How to complete this task:
Output the full set of records exactly.

Available data:
Definition base_get_sample_query (self : BigQuerySampler)
    (column : option Column) : @Fragment string string :=
  Cte (FromBase (base_sample_query self column None +:+ " WHERE random <= 50"))
    (__tablename__ (table self) +:+ "_rnd").

Definition build_predicate (details : gmap string string) (columns : list Column)
  : string :=
  default "" (details !! "partitionColumnName") +:+ " = CURRENT_DATE".

Definition sampler (kind : option TableType) (percent : option Z)
  : BigQuerySampler :=
  {| sample_config := {| profile_sample_type := Some PERCENTAGE;
                         profile_sample := percent |};
     table := customers;
     table_type := kind;
     partition_details := None |}.

Definition address_city : Column := mkColumn "address.city" "STRING".

Abbreviation sample_query :=
  (get_sample_query base_sample_query base_get_sample_query build_predicate).
Abbreviation base_query :=
  (_base_sample_query (Query:=string) base_sample_query).

Lemma view_falls_back_to_base_sampling_witness :
  sample_query (Some address_city) (sampler (Some View) (Some 50%Z))
    = (Cte (FromBase "SELECT address.city FROM customers WHERE random <= 50")
         "customers_rnd",
       sampler (Some View) (Some 50%Z)) ∧
  (sample_query None (sampler (Some Regular) (Some 50%Z))).1
    = Cte (SuffixWith (FromBase "SELECT * FROM customers")
             "TABLESAMPLE SYSTEM (50 PERCENT)")
        "customers_sample".
Proof.
  split.
  - exact (proj1 (view_falls_back_to_base_sampling base_sample_query
                    base_get_sample_query build_predicate
                    (sampler (Some View) (Some 50%Z)) (Some address_city) eq_refl)
             eq_refl).
  - exact (f_equal fst
             (proj2 (view_falls_back_to_base_sampling base_sample_query
                       base_get_sample_query build_predicate
                       (sampler (Some Regular) (Some 50%Z)) None eq_refl)
                ltac:(discriminate))).
Defined.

Response area:
Definition base_get_sample_query (self : BigQuerySampler)
    (column : option Column) : @Fragment string string :=
  Cte (FromBase (base_sample_query self column None +:+ " WHERE random <= 50"))
    (__tablename__ (table self) +:+ "_rnd").

Definition build_predicate (details : gmap string string) (columns : list Column)
  : string :=
  default "" (details !! "partitionColumnName") +:+ " = CURRENT_DATE".

Definition sampler (kind : option TableType) (percent : option Z)
  : BigQuerySampler :=
  {| sample_config := {| profile_sample_type := Some PERCENTAGE;
                         profile_sample := percent |};
     table := customers;
     table_type := kind;
     partition_details := None |}.

Definition address_city : Column := mkColumn "address.city" "STRING".

Abbreviation sample_query :=
  (get_sample_query base_sample_query base_get_sample_query build_predicate).
Abbreviation base_query :=
  (_base_sample_query (Query:=string) base_sample_query).

Lemma view_falls_back_to_base_sampling_witness :
  sample_query (Some address_city) (sampler (Some View) (Some 50%Z))
    = (Cte (FromBase "SELECT address.city FROM customers WHERE random <= 50")
         "customers_rnd",
       sampler (Some View) (Some 50%Z)) ∧
  (sample_query None (sampler (Some Regular) (Some 50%Z))).1
    = Cte (SuffixWith (FromBase "SELECT * FROM customers")
             "TABLESAMPLE SYSTEM (50 PERCENT)")
        "customers_sample".
Proof.
  split.
  - exact (proj1 (view_falls_back_to_base_sampling base_sample_query
                    base_get_sample_query build_predicate
                    (sampler (Some View) (Some 50%Z)) (Some address_city) eq_refl)
             eq_refl).
  - exact (f_equal fst
             (proj2 (view_falls_back_to_base_sampling base_sample_query
                       base_get_sample_query build_predicate
                       (sampler (Some Regular) (Some 50%Z)) None eq_refl)
                ltac:(discriminate))).
Defined.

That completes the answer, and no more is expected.